(** When it is rendered: every name a pipeline uses is declared. *)
Record closed (d : draft) : Prop := {
  cl_some : dr_pipelines d <> ∅;
  cl_pipelines name p : dr_pipelines d !! name = Some p ->
    pl_receivers p <> [] /\ Forall (fun r => is_Some (dr_receivers d !! r)) (pl_receivers p) /\
    Forall (fun x => x = "batch" \/ x = "resource" /\ has_resource d = true) (pl_processors p) /\
    pl_exporters p <> [] /\ Forall (fun x => is_Some (dr_exporters d !! x)) (pl_exporters p);
  cl_endpoints name x : dr_exporters d !! name = Some x -> clean_endpoint x;
  cl_attrs key v : dr_resourceAttrs d !! key = Some v -> good_attr key v
}.

Lemma no_draft_ok : draft_ok no_draft.
Proof. split; cbn; [by intros ??|by intros ? []|by intros ??|by intros ??]. Qed.

Lemma put_receiver_ok name paths d : draft_ok d -> draft_ok (put_receiver name paths d).
Proof.
  intros Hd. split; [|apply Hd|apply Hd|apply Hd]. intros n p Hp. apply Hd in Hp as (Hr & Hf & Hx).
  split; [done|]. split; [|done]. eapply Forall_impl; [exact Hf|]. cbn. intros r Hs.
  apply lookup_insert_is_Some'. by right.
Qed.
Lemma put_options_ok name options d : draft_ok d -> draft_ok (put_options name options d).
Proof. intros Hd. split; apply Hd. Qed.
Lemma put_attr_ok key v d : good_attr key v -> draft_ok d -> draft_ok (put_attr key v d).
Proof.
  intros Hg Hd. split; [apply Hd|apply Hd|apply Hd|]. cbn. intros k x [[<- <-]|[_ Hk]]%lookup_insert_Some; [done|].
  by apply Hd.
Qed.
Lemma put_pipeline_ok name p d : draft_ok d -> pl_receivers p <> [] ->
  Forall (fun r => is_Some (dr_receivers d !! r)) (pl_receivers p) -> pl_exporters p = [exporter_of d] ->
  draft_ok (put_pipeline name p d).
Proof.
  intros Hd Hr Hf Hx. split; [|apply Hd|apply Hd|apply Hd]. cbn.
  intros n q [[<- <-]|[_ Hk]]%lookup_insert_Some; [done|]. exact (ok_pipelines d Hd n q Hk).
Qed.
End Promise.

Lemma fold_keeps {A S} (P : S -> Prop) (f : S -> A -> S) l s :
  (forall s x, P s -> P (f s x)) -> P s -> P (foldl f s l).
Proof. intros Hf. revert s. induction l as [|x l IH]; intros s Hs; [done|]. cbn. by apply IH, Hf. Qed.

Section Facts.
Context `{UnicodeTables} `{UnicodeUpper} `{FloatVerb} `{MapOrder} `{OtelDiff.UrlLib}.
Context (base : list ConfigMigrationRedaction).
Local Notation fine := (fine base).

Lemma set_draft_fine f s : (draft_ok (cv_draft s) -> draft_ok (f (cv_draft s))) -> fine s -> fine (set_draft f s).
Proof. intros Hf [Hd Hp]. by split; [apply Hf|]. Qed.

Lemma one_receiver_fine s name paths pipe :
  fine s -> fine (set_draft (put_pipeline pipe (mkPipeline [name] [] [defaultExporterName s]))
                   (set_draft (put_receiver name paths) s)).
Proof.
  intros [Hs Hb]. split; [|done]. apply put_pipeline_ok; [by apply put_receiver_ok|done| |done].
  constructor; [|done]. cbn. rewrite lookup_insert_eq. eauto.
Qed.
Lemma optioned_receiver_fine s name options pipe :
  fine s -> fine (set_draft (put_pipeline pipe (mkPipeline [name] [] [defaultExporterName s]))
                   (set_draft (put_options name options) (set_draft (put_receiver name []) s))).
Proof.
  intros [Hs Hb]. split; [|done].
  apply put_pipeline_ok; [by apply put_options_ok, put_receiver_ok|done| |done].
  constructor; [|done]. cbn. rewrite lookup_insert_eq. eauto.
Qed.

Lemma addLogReceiver_fine s name paths a b c d : fine s -> fine (addLogReceiver s name paths a b c d).
Proof.
  intros [Hs Hb]. split; [|done]. apply put_pipeline_ok; [by apply put_receiver_ok|cbn; by destruct (pl_receivers _)| |done].
  apply Forall_app. split; [|constructor; [|done]; cbn; rewrite lookup_insert_eq; eauto].
  cbn. destruct (dr_pipelines _ !! "logs") as [p|] eqn:E; [|constructor]. cbn.
  apply (put_receiver_ok name paths) in Hs. by apply Hs in E as (_ & Hf & _).
Qed.

Lemma attr_allowed_good key v : attr_allowed key v = true -> good_attr key (TrimSpace v).
Proof.
  unfold attr_allowed. rewrite !andb_true_iff, !negb_true_iff. intros [[Hk Hs] Hv].
  split; [done|]. split; [done|]. split; [by apply String.eqb_neq|apply TrimSpace_idem].
Qed.
Lemma addResourceAttr_fine s key v a b : fine s -> fine (addResourceAttr s key v a b).
Proof.
  intros Hs. unfold addResourceAttr. destruct (attr_allowed key v) eqn:E; [|done].
  apply (set_draft_fine (put_attr _ _)); [|done]. by apply put_attr_ok, attr_allowed_good.
Qed.
Lemma addLabels_fine labels s : fine s -> fine (addLabels labels s).
Proof.
  intros Hs. unfold addLabels. set (keys := List.filter _ _).
  assert (Hk : Forall (fun k => attr_allowed k (default "" (labels !! k)) = true) (sort_strings keys)).
  { apply Forall_forall. intros k. unfold sort_strings. rewrite elem_of_sort_by, list_elem_of_In.
    by intros [_ Hk]%filter_In. }
  revert s Hs. induction Hk as [|k l Hk _ IH]; intros s Hs; [done|]. cbn [foldl]. apply IH.
  apply (set_draft_fine (put_attr _ _)); [|done]. by apply put_attr_ok, attr_allowed_good.
Qed.

(** The sanitizer leaves the draft alone and adds redactions. *)
Definition only_redacts (s s' : conversionState) : Prop :=
  cv_draft s' = cv_draft s /\ cv_request s' = cv_request s /\ cv_redactions s `prefix_of` cv_redactions s'.

Lemma redact_only x s s' : only_redacts s s' -> only_redacts s (redact x s').
Proof. intros (Hd & Hr & Hp). split; [done|]. split; [done|]. cbn. by apply prefix_app_r. Qed.
Lemma sanitizeRawQuery_only q path s : only_redacts s (sanitizeEndpointRawQuery q path s).2.
Proof.
  apply (fold_keeps (only_redacts s)); [|done].
  intros s' part Hs. destruct (secret_part part); [by apply redact_only|done].
Qed.
Lemma sanitizeEndpoint_only x path s : only_redacts s (sanitizeEndpoint x path s).2.
Proof.
  unfold sanitizeEndpoint. destruct (_ =s ""); [done|]. destruct (OtelDiff.url_Parse _) as [u|]; [|done].
  destruct (_ || _); [done|]. set (s1 := if OtelDiff.u_User u then _ else s).
  assert (E : only_redacts s s1) by (unfold s1; destruct (OtelDiff.u_User u); [by apply redact_only|done]).
  destruct (_ <>s ""); [|done].
  pose proof (sanitizeRawQuery_only (OtelDiff.u_RawQuery (GitSource.without_user u)) path s1) as E2.
  destruct (sanitizeEndpointRawQuery _ _ _) as [q s2]. cbn in *.
  destruct E as (Hd & Hr & Hp), E2 as (Hd2 & Hr2 & Hp2). split; [congruence|]. split; [congruence|].
  by transitivity (cv_redactions s1).
Qed.
Lemma no_char_key c part : no_char c part -> no_char c (query_key part).
Proof.
  unfold query_key, before_char. induction part as [|d part IH]; [done|]. cbn -[Ascii.eqb].
  destruct (Ascii.eqb d "="); [constructor|]. destruct (Cut part "=") as [a b]. cbn in *.
  intros [Hd Hp]%Forall_cons. constructor; [done|]. by apply IH.
Qed.
Lemma query_key_stop part r : query_key (query_key part +:+ String "=" r) = query_key part.
Proof.
  unfold query_key, before_char. induction part as [|d part IH]; [done|]. cbn -[Ascii.eqb].
  destruct (Ascii.eqb d "=") eqn:E; [done|]. destruct (Cut part "=") as [a b]. cbn -[Ascii.eqb] in *.
  change (String d a +:+ String "=" r) with (String d (a +:+ String "=" r)). cbn -[Ascii.eqb]. rewrite E.
  destruct (Cut (a +:+ _) "=") as [x y]. cbn in *. by rewrite IH.
Qed.
Lemma sanitizeRawQuery_masked q path s : masked_query (sanitizeEndpointRawQuery q path s).1.
Proof.
  unfold masked_query, sanitizeEndpointRawQuery. cbn [fst]. change "&" with (String "&" "").
  rewrite Split_Join.
  - apply Forall_fmap. apply Forall_forall. intros part _. cbn. destruct (secret_part part) eqn:E; [|congruence].
    intros _. change ("=" +:+ ?x) with (String "=" x). by rewrite query_key_stop.
  - intros E%map_eq_nil. by apply Split_nonempty in E.
  - apply Forall_fmap. pose proof (Split_no_char "&" q) as Hn. eapply Forall_impl; [exact Hn|].
    cbn. intros part Hp. destruct (secret_part part); [|done].
    apply no_char_app. split; [by apply no_char_key|]. by repeat constructor.
Qed.
Lemma sanitizeEndpoint_clean x path s : clean_endpoint (sanitizeEndpoint x path s).1.
Proof.
  unfold sanitizeEndpoint, clean_endpoint. destruct (TrimSpace x =s ""); [by right; left|].
  destruct (OtelDiff.url_Parse (TrimSpace x)) as [u|] eqn:E; cbn [fst]; [|by rewrite E; auto].
  destruct (_ || _) eqn:Eu; cbn [fst].
  { rewrite E. apply orb_true_iff in Eu as [?%String.eqb_eq|?%String.eqb_eq]; auto. }
  right. right. right. destruct (_ <>s "") eqn:Eq.
  - match goal with |- context [sanitizeEndpointRawQuery ?q ?p ?t] =>
      pose proof (sanitizeRawQuery_masked q p t) as Hm; destruct (sanitizeEndpointRawQuery q p t) as [q' s2] end.
    cbn [fst] in *. eauto.
  - exists (GitSource.without_user u). split; [done|]. split; [done|].
    apply negb_false_iff, String.eqb_eq in Eq. rewrite Eq. constructor; [done|constructor].
Qed.
Lemma exporterEndpoint_clean s : clean_endpoint (exporterEndpoint s).1.
Proof. unfold exporterEndpoint. destruct (_ <>s ""); [apply sanitizeEndpoint_clean|by left]. Qed.
Lemma only_redacts_fine s s' : only_redacts s s' -> fine s -> fine s'.
Proof. intros (Hd & _ & Hp) [Hs Hb]. split; [by rewrite Hd|]. by transitivity (cv_redactions s). Qed.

——————

## REQUIRED ACTION
Return only the lines from the beginning of the material up to and including the line with "pl_exporters p <>", exactly as written.

## PROBLEM SOLUTION
(** When it is rendered: every name a pipeline uses is declared. *)
Record closed (d : draft) : Prop := {
  cl_some : dr_pipelines d <> ∅;
  cl_pipelines name p : dr_pipelines d !! name = Some p ->
    pl_receivers p <> [] /\ Forall (fun r => is_Some (dr_receivers d !! r)) (pl_receivers p) /\
    Forall (fun x => x = "batch" \/ x = "resource" /\ has_resource d = true) (pl_processors p) /\
    pl_exporters p <> [] /\ Forall (fun x => is_Some (dr_exporters d !! x)) (pl_exporters p);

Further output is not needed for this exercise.